-- LISTED RECORDS follows --

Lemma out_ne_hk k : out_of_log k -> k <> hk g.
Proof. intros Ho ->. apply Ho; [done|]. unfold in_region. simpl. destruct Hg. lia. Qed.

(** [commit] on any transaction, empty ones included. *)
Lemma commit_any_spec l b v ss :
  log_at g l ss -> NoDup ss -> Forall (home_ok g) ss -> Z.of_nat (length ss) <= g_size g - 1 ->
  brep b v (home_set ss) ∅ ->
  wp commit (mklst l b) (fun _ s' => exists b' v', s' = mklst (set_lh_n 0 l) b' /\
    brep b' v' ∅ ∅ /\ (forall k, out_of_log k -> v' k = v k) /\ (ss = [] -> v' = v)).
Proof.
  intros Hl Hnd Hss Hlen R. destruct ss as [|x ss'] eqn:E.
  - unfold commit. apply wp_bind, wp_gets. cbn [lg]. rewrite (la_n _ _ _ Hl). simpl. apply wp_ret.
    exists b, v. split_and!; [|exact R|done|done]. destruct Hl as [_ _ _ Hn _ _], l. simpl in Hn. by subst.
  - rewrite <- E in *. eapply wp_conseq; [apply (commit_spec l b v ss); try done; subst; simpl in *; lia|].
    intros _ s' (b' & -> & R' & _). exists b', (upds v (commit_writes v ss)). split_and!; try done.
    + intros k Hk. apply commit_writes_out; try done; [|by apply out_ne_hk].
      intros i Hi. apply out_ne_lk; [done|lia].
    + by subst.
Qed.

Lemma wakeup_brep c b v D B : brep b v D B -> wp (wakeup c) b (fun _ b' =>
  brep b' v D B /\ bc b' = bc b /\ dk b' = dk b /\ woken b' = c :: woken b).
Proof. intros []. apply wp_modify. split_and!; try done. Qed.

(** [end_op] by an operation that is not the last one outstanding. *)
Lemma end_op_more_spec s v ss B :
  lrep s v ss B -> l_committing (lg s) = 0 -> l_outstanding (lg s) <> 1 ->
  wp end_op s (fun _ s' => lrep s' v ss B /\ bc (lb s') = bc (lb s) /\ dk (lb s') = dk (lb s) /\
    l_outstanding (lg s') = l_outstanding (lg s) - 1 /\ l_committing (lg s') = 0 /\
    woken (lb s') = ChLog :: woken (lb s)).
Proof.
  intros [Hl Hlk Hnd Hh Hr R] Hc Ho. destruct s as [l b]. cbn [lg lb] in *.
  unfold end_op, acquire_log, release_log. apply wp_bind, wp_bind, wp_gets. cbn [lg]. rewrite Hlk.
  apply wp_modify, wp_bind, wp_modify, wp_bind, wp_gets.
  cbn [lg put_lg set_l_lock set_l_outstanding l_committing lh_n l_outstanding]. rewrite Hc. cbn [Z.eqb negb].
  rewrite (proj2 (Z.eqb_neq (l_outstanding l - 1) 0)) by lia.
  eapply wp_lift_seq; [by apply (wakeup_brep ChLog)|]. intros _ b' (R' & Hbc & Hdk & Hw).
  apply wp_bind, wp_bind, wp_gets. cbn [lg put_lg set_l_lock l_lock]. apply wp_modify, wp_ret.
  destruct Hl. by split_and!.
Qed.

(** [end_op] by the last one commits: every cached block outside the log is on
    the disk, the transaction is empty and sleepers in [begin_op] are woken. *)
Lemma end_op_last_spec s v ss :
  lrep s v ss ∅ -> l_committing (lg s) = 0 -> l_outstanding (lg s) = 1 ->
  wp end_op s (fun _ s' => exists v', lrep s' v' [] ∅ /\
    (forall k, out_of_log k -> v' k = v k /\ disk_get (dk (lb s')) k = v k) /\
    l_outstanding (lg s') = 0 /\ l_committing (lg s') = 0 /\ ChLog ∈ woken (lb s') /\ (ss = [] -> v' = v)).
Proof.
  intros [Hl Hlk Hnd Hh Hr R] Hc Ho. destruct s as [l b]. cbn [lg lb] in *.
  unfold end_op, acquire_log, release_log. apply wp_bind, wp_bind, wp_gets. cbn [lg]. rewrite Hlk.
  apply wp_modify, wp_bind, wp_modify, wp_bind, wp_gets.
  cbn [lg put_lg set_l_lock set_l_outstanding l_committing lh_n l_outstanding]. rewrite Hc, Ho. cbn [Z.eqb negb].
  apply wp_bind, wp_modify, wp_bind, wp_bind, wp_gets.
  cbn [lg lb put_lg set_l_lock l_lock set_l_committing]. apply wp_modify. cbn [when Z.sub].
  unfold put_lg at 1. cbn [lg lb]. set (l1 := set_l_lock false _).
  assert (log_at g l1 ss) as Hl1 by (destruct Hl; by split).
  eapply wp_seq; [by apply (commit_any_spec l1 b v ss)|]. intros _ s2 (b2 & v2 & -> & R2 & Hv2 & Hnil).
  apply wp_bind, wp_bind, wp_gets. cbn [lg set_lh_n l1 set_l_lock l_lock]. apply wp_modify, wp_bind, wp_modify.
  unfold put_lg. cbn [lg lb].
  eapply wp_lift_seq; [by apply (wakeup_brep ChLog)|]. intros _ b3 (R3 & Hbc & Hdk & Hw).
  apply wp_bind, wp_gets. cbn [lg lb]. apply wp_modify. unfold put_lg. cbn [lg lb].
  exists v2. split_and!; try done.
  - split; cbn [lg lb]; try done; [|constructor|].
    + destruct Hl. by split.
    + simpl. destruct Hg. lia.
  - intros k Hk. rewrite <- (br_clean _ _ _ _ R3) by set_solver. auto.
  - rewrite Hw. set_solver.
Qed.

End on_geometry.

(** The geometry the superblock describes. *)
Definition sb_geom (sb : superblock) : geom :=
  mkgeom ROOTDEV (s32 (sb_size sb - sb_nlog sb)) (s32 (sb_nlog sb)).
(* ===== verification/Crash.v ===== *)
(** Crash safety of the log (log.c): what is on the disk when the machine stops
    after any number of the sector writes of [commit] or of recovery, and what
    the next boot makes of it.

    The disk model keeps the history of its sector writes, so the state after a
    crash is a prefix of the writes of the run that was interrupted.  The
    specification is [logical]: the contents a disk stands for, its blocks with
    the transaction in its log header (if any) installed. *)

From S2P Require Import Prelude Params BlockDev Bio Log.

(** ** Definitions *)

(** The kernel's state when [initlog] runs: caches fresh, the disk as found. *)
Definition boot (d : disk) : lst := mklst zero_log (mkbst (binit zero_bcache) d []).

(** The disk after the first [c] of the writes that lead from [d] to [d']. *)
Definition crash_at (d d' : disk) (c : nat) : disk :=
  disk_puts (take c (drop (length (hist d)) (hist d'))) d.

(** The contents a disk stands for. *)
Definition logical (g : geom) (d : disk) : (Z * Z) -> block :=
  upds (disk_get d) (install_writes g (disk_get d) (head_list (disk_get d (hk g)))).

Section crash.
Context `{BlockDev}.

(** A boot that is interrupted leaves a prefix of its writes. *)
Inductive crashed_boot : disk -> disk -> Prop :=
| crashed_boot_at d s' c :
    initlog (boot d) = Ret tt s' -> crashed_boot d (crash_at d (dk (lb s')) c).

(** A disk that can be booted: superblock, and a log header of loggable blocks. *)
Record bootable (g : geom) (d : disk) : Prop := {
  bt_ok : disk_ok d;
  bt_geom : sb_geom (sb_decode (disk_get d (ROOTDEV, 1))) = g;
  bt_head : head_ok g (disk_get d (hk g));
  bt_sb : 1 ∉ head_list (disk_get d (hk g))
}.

-- LISTED RECORDS concluded --

▶ WORK REQUIRED: Starting at the line that contains "(** A boot that", reproduce each line through the end of the records exactly, both ends included.

▶ RESPONSE FOR THIS EXERCISE:
(** A boot that is interrupted leaves a prefix of its writes. *)
Inductive crashed_boot : disk -> disk -> Prop :=
| crashed_boot_at d s' c :
    initlog (boot d) = Ret tt s' -> crashed_boot d (crash_at d (dk (lb s')) c).

(** A disk that can be booted: superblock, and a log header of loggable blocks. *)
Record bootable (g : geom) (d : disk) : Prop := {
  bt_ok : disk_ok d;
  bt_geom : sb_geom (sb_decode (disk_get d (ROOTDEV, 1))) = g;
  bt_head : head_ok g (disk_get d (hk g));
  bt_sb : 1 ∉ head_list (disk_get d (hk g))
}.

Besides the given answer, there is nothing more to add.